Leica Microsystems
- Type: Subsidiary GmbH
- Industry: Industrial manufacturing
- Founded: Germany (1997)
- Headquarters: Wetzlar, Germany,
- Key people: Dr. Annette Rinck (President),
- Products: Microscopes
- Revenue: ~$1 billion (2008)
- Parent: Danaher
- Website: www.leica-microsystems.com

= Leica Microsystems =

Microscope manufacturing company in Germany

Leica Microsystems GmbH is a German microscope manufacturing company. It is a manufacturer of optical microscopes, equipment for the preparation of microscopic specimens and related products. There are ten plants in eight countries with distribution partners in over 100 countries. Leica Microsystems emerged in 1997 out of a 1990 merger between Wild-Leitz, headquartered in Heerbrugg Switzerland, and Cambridge Instruments of Cambridge England. The merger of those two umbrella companies created an alliance of the following 8 individual manufacturers of scientific instruments. American Optical Scientific Products, Carl Reichert Optische Werke AG, R.Jung, Bausch and Lomb Optical Scientific Products Division, Cambridge Instruments, E.Leitz Wetzlar, Kern & Co., and Wild Heerbrugg AG, bringing much-needed modernization and a broader degree of expertise to the newly created entity called Leica Holding B.V. group. In 1997 the name was changed to Leica Microsystems and is a wholly owned entity of Danaher Corporation since July 2005. Danaher is an American global conglomerate.

==Details==
The company employed over 4,000 workers and had a $1 billion turnover in 2008. It is headquartered in Wetzlar, Germany, and represented in over 100 other countries.

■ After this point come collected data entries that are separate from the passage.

(** A first start: an empty data directory. *)
Definition no_files : Files := mkFiles None None None None.
Lemma InitGenesis_ledger bs d : Forall (fun p => in_u64 p.2) bs -> db_wf d -> ledger_ok (Snapshot d) ->
  ledger_ok (Snapshot (InitGenesis bs d).2).
Proof.
  intros Hb. revert d. induction Hb as [|[a amt] bs Ha Hb IH]; intros d Hwf Hm; [done|].
  cbn [InitGenesis]. rewrite st_exec_bind. destruct (get_addTo_spec d a amt Hwf) as (Hwf' & Hv & _).
  rewrite st_exec_bind in Hwf', Hv. rewrite st_exec_bind. apply IH; [done|]. rewrite Hv. auto with go.
Qed.
Lemma boot_fields seed1 seed2 wr fs : let e := boot seed1 seed2 wr fs in
  db e = (SetFeeReceiver "tho1foundation" NewDB).2 /\ led e = mkLedger ∅ [] 0 [] 0 /\
  chain e = mkChain [] zero32 zero32 0 false [] [] /\ mint e = mkMint supply_zero 0 0 /\
  f_state_v1 (files e) = f_state_v1 fs /\ f_state_v2 (files e) = f_state_v2 fs /\
  f_ledger (files e) = f_ledger fs.
Proof.
  unfold boot. destruct (LoadOrCreate seed1 wr (f_key fs)) as [kp kf].
  match goal with |- context [let '(_, _) := ?x in _] => by destruct x as [pub0 priv0] end.
Qed.
Lemma first_db : db_wf (SetFeeReceiver "tho1foundation" NewDB).2 /\
  Snapshot (SetFeeReceiver "tho1foundation" NewDB).2 = ∅ /\ kv (SetFeeReceiver "tho1foundation" NewDB).2 = ∅.
Proof.
  split; [apply SetFeeReceiver_wf, NewDB_wf|]. split; [|done].
  apply map_eq. intros a. rewrite Snapshot_lookup.
  change (accts (SetFeeReceiver "tho1foundation" NewDB).2) with (∅ : gmap string nat). by rewrite !lookup_empty.
Qed.
Lemma boot_ok seed1 seed2 wr fs : engine_ok (boot seed1 seed2 wr fs).
Proof.
  destruct (boot_fields seed1 seed2 wr fs) as (Hd & Hl & Hc & Hm & _).
  destruct first_db as (Hwf & Hs & _).
  split; rewrite ?Hd, ?Hl, ?Hc, ?Hm, ?Hs.
  - split; cbn; try lia. apply map_Forall_empty.
  - done.
  - cbn. lia.
  - apply supply_zero_inv.
  - done.
  - apply map_Forall_empty.
Qed.
Lemma NewEngine_ok seed1 seed2 wr : engine_ok (NewEngine seed1 seed2 wr no_files).
Proof.
  unfold NewEngine. pose proof (boot_ok seed1 seed2 wr no_files) as He0.
  destruct (boot_fields seed1 seed2 wr no_files) as (Hd & _ & _ & _ & Hf1 & Hf2 & Hf3).
  set (e0 := boot seed1 seed2 wr no_files) in *. clearbody e0. unfold load_all.
  assert (Hl : (load_state wr e0).2 =
    (saveStateMas wr (set_db (InitGenesis genesis (db e0)).2 e0)).2).
  { unfold load_state, loadStateMas, loadStateMicro. rewrite Hf2. cbn [f_state_v2 no_files read_json mbind option_bind]. by rewrite Hf1. }
  rewrite Hl. set (e1 := set_db (InitGenesis genesis (db e0)).2 e0).
  assert (He1 : engine_ok e1).
  { apply set_db_ok; [done|apply InitGenesis_wf, He0|]. apply InitGenesis_ledger; [|apply He0..].
    repeat constructor; unfold in_u64; cbn; lia. }
  pose proof (saveStateMas_ok wr e1 He1) as He2.
  assert (Hlf : f_ledger (files (saveStateMas wr e1).2) = None) by (unfold saveStateMas; destruct wr; exact Hf3).
  assert (Hkv : kv (db (saveStateMas wr e1).2) = ∅).
  { rewrite (proj1 (proj2 (proj2 (proj2 (saveStateMas_frame wr e1))))). cbn [db e1 set_db].
    rewrite Hd. reflexivity. }
  set (e2 := (saveStateMas wr e1).2) in *. clearbody e2.
  unfold loadLedger. rewrite Hlf. cbn [snd].
  unfold loadSupplyState, GetKey. by rewrite Hkv, lookup_empty.
Qed.
End Invariant.

(** ** Restarting: what the files bring back *)
Section Restart.
Context `{GoRuntime, GoSort, Blake3, Cbor, Ed25519, GoFloat}.

Lemma dec_map_insert {A} (dec : json -> option A) (enc : A -> json) (ks : list string) (f : string -> A) (m0 : gmap string A) :
  (forall k, k ∈ ks -> dec (enc (f k)) = Some (f k)) ->
  foldl (fun acc (kv : string * json) => m ← acc; v ← dec kv.2; Some (<[kv.1 := v]> m)) (Some m0)
    ((fun k => (k, enc (f k))) <$> ks) =
  Some (foldl (fun m k => <[k := f k]> m) m0 ks).
Proof.
  revert m0; induction ks as [|k ks IH]; intros m0 Hd; [done|].
  cbn [fmap list_fmap foldl fst snd mbind option_bind]. rewrite Hd by set_solver.
  cbn [mbind option_bind]. apply IH. set_solver.
Qed.
Lemma foldl_insert_lookup {A} (ks : list string) (f : string -> A) (m0 : gmap string A) a :
  foldl (fun m k => <[k := f k]> m) m0 ks !! a = if decide (a ∈ ks) then Some (f a) else m0 !! a.
Proof.
  revert m0; induction ks as [|k ks IH]; intros m0; [by rewrite decide_False by set_solver|].
  cbn [foldl]. rewrite IH. destruct (decide (a ∈ ks)) as [Hin|Hnin].
  - by rewrite decide_True by set_solver.
  - destruct (decide (a = k)) as [->|Hne].
    + rewrite decide_True by set_solver. apply lookup_insert_eq.
    + rewrite decide_False by set_solver. by rewrite lookup_insert_ne.
Qed.
Lemma keys_elem {A} (m : gmap string A) a : a ∈ merge_sort str_le (map_to_list m).*1 <-> is_Some (m !! a).
Proof.
  rewrite merge_sort_Permutation, list_elem_of_fmap. split.
  - intros ([k v] & -> & Hk%elem_of_map_to_list). by exists v.
  - intros [v Hv]. exists (a, v). split; [done|by apply elem_of_map_to_list].
Qed.

Lemma account_of_json_ok x : account_ok x -> account_of_json (account_json x) = Some x.
Proof.
  intros [? ?]. unfold account_of_json, account_json, dec_struct. json_fields. by destruct x.
Qed.
Definition ascii_addresses (m : gmap string Account) : Prop :=
  map_Forall (fun a _ => str_forall is_ascii a = true) m.
Lemma snapshot_json_ok m : ascii_addresses m -> json_ok (snapshot_json m).
Proof.
  intros Ha. unfold snapshot_json. apply json_ok_obj, Forall_fmap, Forall_forall.
  intros k Hk. cbn [compose fst snd]. apply keys_elem in Hk as [x Hx]. split; [by eapply Ha|].
  apply account_json_ok.
Qed.
(** The account file determines the accounts. *)
Lemma snapshot_roundtrip m : ledger_ok m -> ascii_addresses m ->
  read_json (dec_map account_of_json) (Some (json_marshal (snapshot_json m))) = Some m.
Proof.
  intros Hm Ha. unfold read_json. cbn [mbind option_bind].
  rewrite json_roundtrip by by apply snapshot_json_ok. cbn [mbind option_bind].
  unfold dec_map, snapshot_json. rewrite (dec_map_insert account_of_json account_json _ (acct m)).
  - f_equal. apply map_eq. intros a. rewrite foldl_insert_lookup. case_decide as Hin.
    + apply keys_elem in Hin as [x Hx]. unfold acct. by rewrite Hx.
    + rewrite lookup_empty. destruct (m !! a) eqn:Hx; [|done]. exfalso. apply Hin, keys_elem. eauto.
  - intros k _. apply account_of_json_ok. by apply ledger_acct.
Qed.
(** What [load_state] and [loadLedger] leave alone. *)
Lemma load_state_frame wr e : let e' := (load_state wr e).2 in
  led e' = led e /\ chain e' = chain e /\ mint e' = mint e /\ kv (db e') = kv (db e) /\
  f_ledger (files e') = f_ledger (files e).
Proof.
  cbn zeta. unfold load_state, loadStateMas.
  destruct (read_json (dec_map account_of_json) (f_state_v2 (files e))) as [m|].
  { cbn [snd set_db led chain mint db files]. split; [done|]. split; [done|]. split; [done|].
    split; [apply Restore_view|done]. }
  assert (Hkv : forall bs d, kv (InitGenesis bs d).2 = kv d).
  { induction bs as [|[a amt] bs IH]; intros d; [done|]. cbn [InitGenesis]. rewrite !st_exec_bind.
    rewrite IH. unfold addTo. rewrite st_exec_bind. unfold get. by destruct (accts d !! a). }
  destruct (loadStateMicro (f_state_v1 (files e))) as [m|]; cbn [snd];
    match goal with |- context [saveStateMas wr ?x] =>
      destruct (saveStateMas_frame wr x) as (F1 & F2 & F3 & F4 & _) end;
    rewrite F1, F2, F3, F4; (split; [done|]; split; [done|]; split; [done|]; split);
    [apply Restore_view|by destruct wr|apply Hkv|by destruct wr].
Qed.
Lemma loadLedger_frame file e : let e' := (loadLedger file e).2 in
  chain e' = chain e /\ mint e' = mint e /\ db e' = db e.
Proof. unfold loadLedger. destruct file as [b|]; [|done]. by destruct (read_json _ _). Qed.

Lemma load_all_spec wr e : kv (db e) = ∅ ->
  load_all wr e = (loadLedger (f_ledger (files e)) (load_state wr e).2).2.
Proof.
  intros Hkv. unfold load_all. destruct (load_state_frame wr e) as (_ & _ & _ & F4 & F5).
  rewrite F5. set (e1 := (load_state wr e).2) in *.
  destruct (loadLedger_frame (f_ledger (files e)) e1) as (_ & _ & Hd).
  unfold loadSupplyState, GetKey. by rewrite Hd, F4, Hkv, lookup_empty.
Qed.
Lemma boot_kv seed1 seed2 wr fs : kv (db (boot seed1 seed2 wr fs)) = ∅.
Proof. destruct (boot_fields seed1 seed2 wr fs) as (-> & _). apply first_db. Qed.
(** Whatever the files say, the key/value store starts empty, and with it the supply. *)
Lemma NewEngine_fresh seed1 seed2 wr fs : let e := NewEngine seed1 seed2 wr fs in
  supply (mint e) = supply_zero /\ eternityHeaders (chain e) = [] /\ lastBlockID (chain e) = zero32.
Proof.
  cbn zeta. unfold NewEngine. rewrite load_all_spec by apply boot_kv.
  destruct (boot_fields seed1 seed2 wr fs) as (_ & _ & Hc & Hm & _).
  set (e0 := boot seed1 seed2 wr fs) in *. clearbody e0.
  destruct (loadLedger_frame (f_ledger (files e0)) (load_state wr e0).2) as (-> & -> & _).
  destruct (load_state_frame wr e0) as (_ & -> & -> & _). by rewrite Hc, Hm.
Qed.

(** *** The ledger file *)
Definition values (l : Ledger) : list TxReceipt := sort_slice height_le (map_iter (receipts l)).*2.
Definition hgt (r : TxReceipt) : nat := Z.to_nat (r_Height r).

Lemma sorted_bound (l : list nat) a b : StronglySorted lt l -> Forall (fun x => a <= x < b)%nat l ->
  (length l <= b - a)%nat.
Proof.
  revert a; induction l as [|x l IH]; intros a Hs Hb; [simpl; lia|].
  apply StronglySorted_inv in Hs as [Hs Hx]. apply Forall_cons_1 in Hb as [Hx0 Hb].
  cbn [length]. enough (length l <= b - S x)%nat by lia. apply IH; [done|].
  rewrite Forall_forall in *. intros y Hy. specialize (Hx y Hy). specialize (Hb y Hy). cbn in Hb. lia.
Qed.
Lemma sorted_seq (l : list nat) a : StronglySorted lt l ->
  Forall (fun x => a <= x < a + length l)%nat l -> l = seq a (length l).
Proof.
  revert a; induction l as [|x l IH]; intros a Hs Hb; [done|].
  pose proof Hs as Hs'. apply StronglySorted_inv in Hs as [Hs Hx].
  apply Forall_cons_1 in Hb as [Hx0 Hb]. cbn [length] in *.
  assert (Hgt : Forall (fun y => S x <= y < a + S (length l))%nat l).
  { rewrite Forall_forall in *. intros y Hy. specialize (Hx y Hy). specialize (Hb y Hy). cbn in Hb. lia. }
  pose proof (sorted_bound l (S x) (a + S (length l)) Hs Hgt). assert (x = a) as -> by lia.
  cbn [seq]. f_equal. apply IH; [done|].
  eapply Forall_impl; [exact Hgt|]. cbn. lia.
Qed.

Lemma values_perm l : values l ≡ₚ (map_to_list (receipts l)).*2.
Proof. unfold values. by rewrite sort_slice_perm, map_iter_perm. Qed.
Lemma values_length l : length (values l) = size (receipts l).
Proof. rewrite values_perm, length_fmap. apply length_map_to_list. Qed.
Lemma values_elem l r : receipts_ok l -> r ∈ values l <-> receipts l !! r_TxHash r = Some r.
Proof.
  intros Hm. rewrite values_perm, list_elem_of_fmap. split.
  - intros ([k v] & -> & Hk%elem_of_map_to_list). cbn [snd]. by destruct (Hm k v Hk) as (-> & _).
  - intros Hr. exists (r_TxHash r, r). split; [done|by apply elem_of_map_to_list].
Qed.

Section Complete.
Context (l : Ledger) (Hl : led_ok l) (Hok : map_Forall (fun _ r => receipt_ok r) (receipts l)).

The company manufactures products for applications requiring microscopic imaging, measurement and analysis. It also offers system solutions in the areas of Life Science including biotechnology and medicine, as well as the science of raw materials and industrial quality assurance.

Product categories include Virtual microscopes, Light microscopes, products for Confocal Microscopy, Surgical Microscopes, Stereo Microscopes & Macroscopes, Digital microscopes, Microscope Software, Microscope Cameras, Electron microscope Sample Preparation Equipment

In the field of high resolution optical microscopy they produce commercial versions of the STED microscope offering sub-diffraction resolution. In 2007 they launched the TCS STED which operates at a resolution <100 nm. In 2009 they launched the TCS STED CW using a CW laser light source where a resolution <80 nm can be achieved.

On 29 September 2011 Leica Microsystems and TrueVision 3D Surgical announced their intention to jointly produce products for ophthalmology and neurosurgery under the Leica brand.